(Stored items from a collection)
(* ===== verification/PodServers.v ===== *)
(** * The servers of a pod

    In every state a pod reaches, the counter of a server's WaitGroup is the
    number of its goroutines that have not ended, and the addresses the
    controller keeps are those of servers; so a teardown of a server comes to
    its end. *)
From S2P Require Import Prelude GoInt Strconv Message Metrics Net Pair Pairing TApp TGen TGenStep TGenProofs Ledger TGenRefine TGenInv Config TGC TGCTheorems Plan TGCRuns Streams Pod PodProofs.
Import tgc pod.

Section Servers.
Context `{Msgpack} `{PromLib} `{JsonSource} `{Yaml} (env : NetEnv) (namespace podName nodeName : string).
#[local] Instance servers_Protocols : Protocols := stream_Protocols env namespace podName nodeName.
#[local] Abbreviation pod := (@pod.pod _ _ env namespace podName nodeName).

(** ** The addresses in [serversMap] *)
Definition known (w : world) : Prop :=
  map_Forall (fun _ l => Forall (fun a => a < length (servers (w_ext w : process)))%nat l) (serversMap (w_tg w)).

Lemma known_more (w w' : world) :
  serversMap (w_tg w') = serversMap (w_tg w) ->
  (length (servers (w_ext w : process)) <= length (servers (w_ext w' : process)))%nat ->
  known w -> known w'.
Proof.
  intros Em Hl Hk p l. rewrite Em. intros Hp. eapply Forall_impl; [exact (Hk p l Hp)|].
  intros a Ha. simpl in *. lia.
Qed.

Lemma servers_grow s s' : grown s s' -> (length (servers s) <= length (servers s'))%nat.
Proof. intros [_ _ _ (new & E & _)]. rewrite E, length_app. lia. Qed.

Lemma known_call {A} (m : ST S A) : (forall s, grown s (m s).2) -> preserved known (call m).
Proof.
  intros Hm w Hw. unfold call. specialize (Hm (w_ext w)). destruct (m (w_ext w)) as [r s].
  by apply (known_more w), Hw; [|apply servers_grow].
Qed.
Lemma known_tupd f : (forall tg, serversMap (f tg) = serversMap tg) -> preserved known (tupd f).
Proof. intros Hf w. by apply known_more; simpl; rewrite ?Hf. Qed.
Lemma known_reload cm k : preserved known (reload cm k).
Proof. intros w. unfold reload. destruct (util.ReLoadConfig cm k). by apply known_more. Qed.

(** The servers made are known. *)
Lemma createServers_known protocol ifs w l w' :
  createServers protocol ifs w = (Ok l, w') ->
  grown (w_ext w) (w_ext w') /\ w_tg w' = w_tg w /\ Forall (fun a => a < length (servers (w_ext w' : process)))%nat l.
Proof.
  revert w l w'. induction ifs as [|[ifName ip] ifs IH]; intros w l w' E; cbn [createServers] in E.
  { injection E as <- <-. split_and!; [reflexivity|done|done]. }
  apply bind_Ok_inv in E as (n & w1 & [= <- <-] & E). apply bind_Ok_inv in E as (r & w1 & Er & E).
  apply bind_Ok_inv in E as (rest & w2 & E2 & E). injection E as <- <-.
  destruct (IH _ _ _ E2) as (Hg & Ht & Hl).
  pose proof (grown_server_Create env namespace podName nodeName ip ifName (socketReadBufferSize (w_tg w)) (w_ext w)) as Hg1.
  unfold ignore, call in Er. simpl in Er. unfold server_Create in *.
  destruct (tapp.CreateServer _ _ _ _ _ _ _ _ _) as [[x q]|e|m]; simpl in Er; [| |done]; injection Er as <- <-; simpl in *.
  - split_and!; [by etrans|done|]. constructor; [|done]. apply servers_grow in Hg. simpl in Hg.
    rewrite length_app in Hg. simpl in Hg. lia.
  - by split_and!.
Qed.

Ltac knowing :=
  repeat match goal with
    | H : preserved known ?m |- preserved known ?m => exact H
    | H : forall p i, preserved known (bind (createServers p i) _) |- preserved known (bind (createServers _ _) _) =>
        apply H
    | |- preserved _ (ret _) => apply preserved_ret
    | |- preserved _ (lift _) => apply preserved_lift
    | |- preserved _ (gets _) => apply preserved_gets
    | |- preserved _ (tupd _) => apply known_tupd; done
    | |- preserved _ (spawn _) => by intros w
    | |- preserved _ (upd_pair _ _) => by intros w
    | |- preserved _ (alloc_pairs _) => by intros w
    | |- preserved _ (parsed _ _) => by intros w
    | |- preserved _ (reload _ _) => apply known_reload
    | |- preserved _ (call (server_LoadBatProfileConfig _ ?m)) => apply known_call; exact (grown_server_load m)
    | |- preserved _ (call (client_LoadBatProfileConfig _ ?m)) => apply known_call; exact (grown_stream_load m)
    | |- preserved _ (call (CreateClient _ ?a ?b ?n)) => apply known_call; exact (grown_CreateClient a b n)
    | |- preserved _ (call (CreateServer _ ?ip ?i ?n)) =>
        apply known_call; exact (grown_server_Create env namespace podName nodeName ip i n)
    | |- preserved _ (ignore _) => apply preserved_ignore
    | |- preserved _ (for_each _ _) => apply preserved_for_each; intros ?
    | |- preserved _ (bind _ _) => apply preserved_bind; [|intros ?]
    | |- preserved _ (match _ with _ => _ end) => case_match
    end.

Lemma known_clients : preserved known createNetBatTgenClients.
Proof. unfold createNetBatTgenClients, tget. knowing. Qed.
Lemma known_pairing e cm : preserved known (handleNetBatPairingAddEvent e cm).
Proof. pose proof known_clients. unfold handleNetBatPairingAddEvent, tget. knowing. Qed.

Lemma known_createServers protocol ifs : preserved known (createServers protocol ifs).
Proof. induction ifs as [|[i ip] ifs IH]; cbn [createServers]; unfold tget; knowing. Qed.

Lemma known_servers protocol ifs :
  preserved known (let! servers := createServers protocol ifs in
    tupd (fun tg => set_serversMap (<[protocol := servers]> (serversMap tg)) tg)).
Proof.
  intros w Hw. pose proof (known_createServers protocol ifs w Hw) as Hk. unfold bind.
  destruct (createServers protocol ifs w) as [[l|e|m] w1] eqn:E; simpl in *; [|done..].
  destruct (createServers_known _ _ _ _ _ E) as (_ & _ & Hl). unfold known. simpl.
  by apply map_Forall_insert_2.
Qed.

Lemma known_add e cm : preserved known (handle e (EAdd cm)).
Proof.
  pose proof (known_pairing e cm). pose proof known_clients. pose proof known_servers as Hs. cbn [handle].
  unfold AddPairing, AddProfile, handler, the_config, tget, deref. knowing.
Qed.

Lemma known_plan e ev : preserved known (plan e ev).
Proof.
  destruct ev as [cm|cm|cm|]; cbn [plan];
    unfold plan_delete, plan_restart, plan_servers, updated, the_config, tget, deref; knowing.
Qed.

Lemma known_task t : (forall a, t <> TSetup a) -> preserved known (run_task t).
Proof.
  intros Hn. destruct t as [a|a|a]; [|by destruct (Hn a)|]; cbn [run_task]; unfold pair_at, tget, deref; knowing.
  intros w. unfold call. simpl. by apply known_more.
Qed.

Definition knows : action -> Prop := coded env namespace podName nodeName (preserved known).

Lemma plan_knows e ev : yields env namespace podName nodeName (Forall knows) (plan e ev).
Proof.
  apply plan_coded; [by apply known_tupd|by apply known_tupd|apply known_clients|intros cm|apply known_add].
  unfold handler. apply preserved_bind; [apply preserved_ignore, known_pairing|intros; apply preserved_ret].
Qed.

(** ** The goroutines of the servers *)
Definition server_running (g : server_goroutines) : Z :=
  (match g_reader g with tapp.RExited => 0 | _ => 1 end) + (if g_sweeper g then 1 else 0).

Definition sound (x : tapp.udpServer) (g : server_goroutines) : Prop :=
  tapp.isStopped x = server_running g /\ is_Some (tapp.connection x).

Lemma account_keeps now ip seq x q x' q' :
  tapp.account now ip seq x q = Ok (x', q') ->
  tapp.isStopped x' = tapp.isStopped x /\ tapp.connection x' = tapp.connection x /\ tapp.stop x' = tapp.stop x.
Proof.
  unfold tapp.account. intros E. apply bind_outcome_Ok_inv in E as ([c q1] & _ & E).
  case_match; apply bind_outcome_Ok_inv in E as (? & _ & E); by injection E as <- _.
Qed.

Lemma datagram_keeps t1 t2 ip data b x q out b' x' q' :
  tapp.ReadFromSocket_datagram t1 t2 ip data b x q = Ok (out, b', x', q') ->
  tapp.isStopped x' = tapp.isStopped x /\ tapp.connection x' = tapp.connection x /\ tapp.stop x' = tapp.stop x.
Proof.
  unfold tapp.ReadFromSocket_datagram, tapp.handle. case_decide; [by intros [= _ _ <- _]|]. intros E.
  apply bind_outcome_Ok_inv in E as (hdr & _ & E). destruct (unmarshal_Message hdr) as [msg []]; [by injection E as _ _ <- _|].
  destruct (marshal_Message _); [|by injection E as _ _ <- _].
  apply bind_outcome_Ok_inv in E as (tail & _ & E). apply bind_outcome_Ok_inv in E as ([x1 q1] & Ea & E).
  apply bind_outcome_Ok_inv in E as (o & _ & E). injection E as _ _ <- _. by eapply account_keeps.
Qed.

Lemma server_sweep_keeps now order x q x' q' :
  tapp.sweep now order x q = Ok (x', q') ->
  tapp.isStopped x' = tapp.isStopped x /\ tapp.connection x' = tapp.connection x /\ tapp.stop x' = tapp.stop x.
Proof.
  revert x q. induction order as [|[ip c] order IH]; intros x q; simpl; [by intros [= <- _]|].
  case_match; [|apply IH]. intros E. apply bind_outcome_Ok_inv in E as (g & _ & E). by apply IH in E.
Qed.

Lemma server_step_sound x q g lb x' q' g' :
  tapp.step (server_world x q g tapp.TIdle) lb (server_world x' q' g' tapp.TIdle) -> sound x g -> sound x' g'.
Proof.
  intros Hst [Hi Hc]. destruct g as [b rd sw], g' as [b' rd' sw']. unfold sound, server_running in *.
  inversion Hst; subst; simpl in *; try done;
    repeat match goal with
    | E : tapp.done _ = _ |- _ => unfold tapp.done in E; case_decide; [done|injection E as <-]; simpl
    | E : tapp.ReadFromSocket_datagram _ _ _ _ _ _ _ = _ |- _ => apply datagram_keeps in E as (-> & -> & _)
    | E : tapp.sweep _ _ _ _ = _ |- _ => apply server_sweep_keeps in E as (-> & -> & _)
    end; split; done || lia.
Qed.

Definition server_go (P : pod) (a : nat) (x : tapp.udpServer) : server_goroutines :=
  default (first_server_go x) (p_server_go P !! a).

(** The servers of a process, and what its goroutines have in hand. *)
Record sound_all (s : process) (sgo : gmap nat server_goroutines) : Prop := mkSoundAll {
  sa_sound a x : servers s !! a = Some x -> sound x (default (first_server_go x) (sgo !! a));
  sa_go a : is_Some (sgo !! a) -> (a < length (servers s))%nat
}.

Lemma sound_all_same s s' sgo : servers s' = servers s -> sound_all s sgo -> sound_all s' sgo.
Proof. intros E [H1' H2']. split; rewrite E; done. Qed.

Lemma sound_all_grown s s' sgo : grown s s' -> sound_all s sgo -> sound_all s' sgo.
Proof.
  intros Hg [Hs Hl]. pose proof (servers_grow _ _ Hg) as Hle. destruct Hg as [_ _ _ (new & E & Hn)].
  split; [|intros a Ha; specialize (Hl a Ha); lia].
  intros a x Hx. rewrite E in Hx. apply lookup_app_Some in Hx as [Hx|[Ha Hx]]; [by apply Hs|].
  assert (sgo !! a = None) as ->.
  { apply eq_None_not_Some. intros Hgo%Hl. lia. }
  pose proof (proj1 (Forall_lookup _ _) Hn _ _ Hx) as [Hi Hc]. by split.
Qed.

Lemma sound_all_put s sgo a x y q g :
  servers s !! a = Some x -> sound y g -> sound_all s sgo -> sound_all (put_server a y q s) (<[a := g]> sgo).
Proof.
  intros Hx Hy [Hs Hl]. pose proof (lookup_lt_Some _ _ _ Hx) as Ha. split; simpl.
  - intros b z Hz. destruct (decide (a = b)) as [<-|Hne].
    + rewrite list_lookup_insert_eq in Hz by done. injection Hz as <-. by rewrite lookup_insert_eq.
    + rewrite list_lookup_insert_ne in Hz by done. rewrite lookup_insert_ne by done. by apply Hs.
  - intros b Hb. rewrite length_insert. destruct (decide (a = b)) as [<-|Hne]; [done|].
    rewrite lookup_insert_ne in Hb by done. by apply Hl.
Qed.

(** A server changed by its teardown: its goroutines have not moved. *)
Lemma sound_all_torn s sgo a x y q :
  servers s !! a = Some x -> tapp.isStopped y = tapp.isStopped x -> is_Some (tapp.connection y) ->
  first_server_go y = first_server_go x -> sound_all s sgo -> sound_all (put_server a y q s) sgo.
Proof.
  intros Hx Hi Hc Hf [Hs Hl]. pose proof (lookup_lt_Some _ _ _ Hx) as Ha. destruct (Hs a x Hx) as [Hi' _].
  split; simpl; [|intros b Hb; rewrite length_insert; by apply Hl].
  intros b z Hz. destruct (decide (a = b)) as [<-|Hne].
  - rewrite list_lookup_insert_eq in Hz by done. injection Hz as <-. rewrite Hf. split; [by rewrite Hi|done].
  - rewrite list_lookup_insert_ne in Hz by done. by apply Hs.
Qed.

Lemma known_out {A} (m : M A) w r w' : preserved known m -> m w = (r, w') -> known w -> known w'.
Proof. intros Hm E Hk. pose proof (Hm w Hk) as Hk'. by rewrite E in Hk'. Qed.

Record servers_ok (P : pod) : Prop := mkServersOk {
  so_known : known (p_w P);
  so_todo : Forall knows (default [] (p_todo P));
  so_tame : Forall (tame env namespace podName nodeName) (default [] (p_todo P));
  so_sound : sound_all (p_ext P) (p_server_go P)
}.

Lemma servers_ok_step (P : pod) lb P' : step P lb P' -> servers_ok P -> servers_ok P'.
Proof.
  intros Hst [Hk Ht Hm Hs]. unfold p_ext in *.
  destruct Hst as [e ev w w' l go sgo cn He Hp|m l w w' go sgo cn Hcode|w go sgo cn
    |a p c' y b y' q' l w go sgo cn Hp Hc Hy Hb|c' y y' q' l w go sgo cn Hy Hi Hb
    |a y l w go sgo cn Hy|a y l w go sgo cn Hy Hi|t w w' go sgo cn l wt Hn Hst
    |a p c' y r y' q' l1 l2 w go sgo cn l wt Hts Hp Hc Hy Hb Hr|net a c' y r y' q' cn1 cn2 w go sgo l wt Hy Hb Hr
    |c' k y lb y' q' g' w go sgo cn l wt Hy Hk' Hown|a y lb y' q' g' w go sgo cn l wt Hy Hlb Hown]; simpl in *.
  - split; simpl.
    + exact (known_out _ w _ w' (known_plan e ev) Hp Hk).
    + by apply (plan_knows e ev w l w').
    + by apply (plan_tame env namespace podName nodeName e ev w l w').
    + eapply sound_all_grown; [|exact Hs]. exact (plan_grows _ _ _ _ e ev w l w' Hp).
  - apply Forall_cons in Ht as [Hm1 Ht], Hm as [Hm2 Hm]. split; simpl; [|done|done|].
    + exact (known_out m w _ w' Hm1 Hcode Hk).
    + eapply sound_all_grown; [|exact Hs]. exact (code_grows _ _ _ _ m w w' Hm2 Hcode).
  - by split.
  - apply Forall_cons in Ht as [_ Ht], Hm as [_ Hm]. split; simpl; [exact Hk|done|done|by apply (sound_all_same (w_ext w))].
  - split; simpl; [exact Hk|done|done|by apply (sound_all_same (w_ext w))].
  - apply Forall_cons in Ht as [_ Ht], Hm as [_ Hm].
    unfold tapp.TearDownServer_begin. destruct (tapp.connection y) as [k|] eqn:Ek; [|by split].
    split; simpl; [|done|done|].
    + eapply known_more; [| |exact Hk]; simpl; [done|by rewrite length_insert].
    + by apply (sound_all_torn (w_ext w) sgo a y).
  - split; simpl; [|done|done|].
    + eapply known_more; [| |exact Hk]; simpl; [done|by rewrite length_insert].
    + by apply (sound_all_torn (w_ext w) sgo a y), Hs; [..|apply (sa_sound _ _ Hs a y Hy)|].
  - assert (grown (w_ext w) (w_ext w') \/ exists b, w_ext w' = (stream_start b (w_ext w)).2) as He
      by exact (task_effect env namespace podName nodeName t w w' Hn Hst).
    split; simpl; [|done|done|].
    + inversion Hst as [|l1 t' l2 tg ps s next w1 Hr]; subst. simpl in *.
      exact (known_out _ (mkWorld tg ps (l1 ++ l2) s) _ w1 (known_task t Hn) Hr Hk).
    + destruct He as [Hg|[b E]]; [by eapply sound_all_grown|].
      by apply (sound_all_same (w_ext w)); [exact (f_equal servers E)|].
  - split; simpl; [exact Hk|done|done|by apply (sound_all_same (w_ext w))].
  - split; simpl; [exact Hk|done|done|by apply (sound_all_same (w_ext w))].
  - split; simpl; [exact Hk|done|done|by apply (sound_all_same (w_ext w))].
  - split; simpl; [|done|done|].
    + eapply known_more; [| |exact Hk]; simpl; [done|by rewrite length_insert].
    + eapply sound_all_put; [exact Hy| |exact Hs]. eapply server_step_sound; [exact Hown|]. by apply (sa_sound _ _ Hs).
Qed.

Lemma servers_ok_start n q k sk : servers_ok (pod0 n q k sk : pod).
Proof.
  split; [by apply map_Forall_empty|done|done|]. split; simpl; [by intros a x|].
  intros a [g Hg]. by rewrite lookup_empty in Hg.
Qed.

Lemma servers_ok_run n q k sk ls (P : pod) : steps step (pod0 n q k sk) ls P -> servers_ok P.
Proof.
  intros Hr. apply (steps_invariant step servers_ok (pod0 n q k sk)) with ls; [apply servers_ok_start| |done].
  intros s l s' Hs Hst. by eapply servers_ok_step.
Qed.

(** ** A handler that waits for a server *)

(** The socket closed and both goroutines gone. *)
Definition server_gone (a : nat) (P : pod) : Prop :=
  exists x k, servers (p_ext P) !! a = Some x /\ tapp.connection x = Some k /\ conn_closed k = true /\
    tapp.stop x = true /\ tapp.isStopped x = 0 /\ g_reader (server_go P a x) = tapp.RExited /\
    g_sweeper (server_go P a x) = false.
End Servers.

* _Exercise requirements_
For the lines above, output exactly those from the line containing "unfold AddPairing, AddProfile, handler, the_config, tget, deref." through the line containing "Definition knows : action", and skip the others.

* _Result of the task_
  unfold AddPairing, AddProfile, handler, the_config, tget, deref. knowing.
Qed.

Lemma known_plan e ev : preserved known (plan e ev).
Proof.
  destruct ev as [cm|cm|cm|]; cbn [plan];
    unfold plan_delete, plan_restart, plan_servers, updated, the_config, tget, deref; knowing.
Qed.

Lemma known_task t : (forall a, t <> TSetup a) -> preserved known (run_task t).
Proof.
  intros Hn. destruct t as [a|a|a]; [|by destruct (Hn a)|]; cbn [run_task]; unfold pair_at, tget, deref; knowing.
  intros w. unfold call. simpl. by apply known_more.
Qed.

Definition knows : action -> Prop := coded env namespace podName nodeName (preserved known).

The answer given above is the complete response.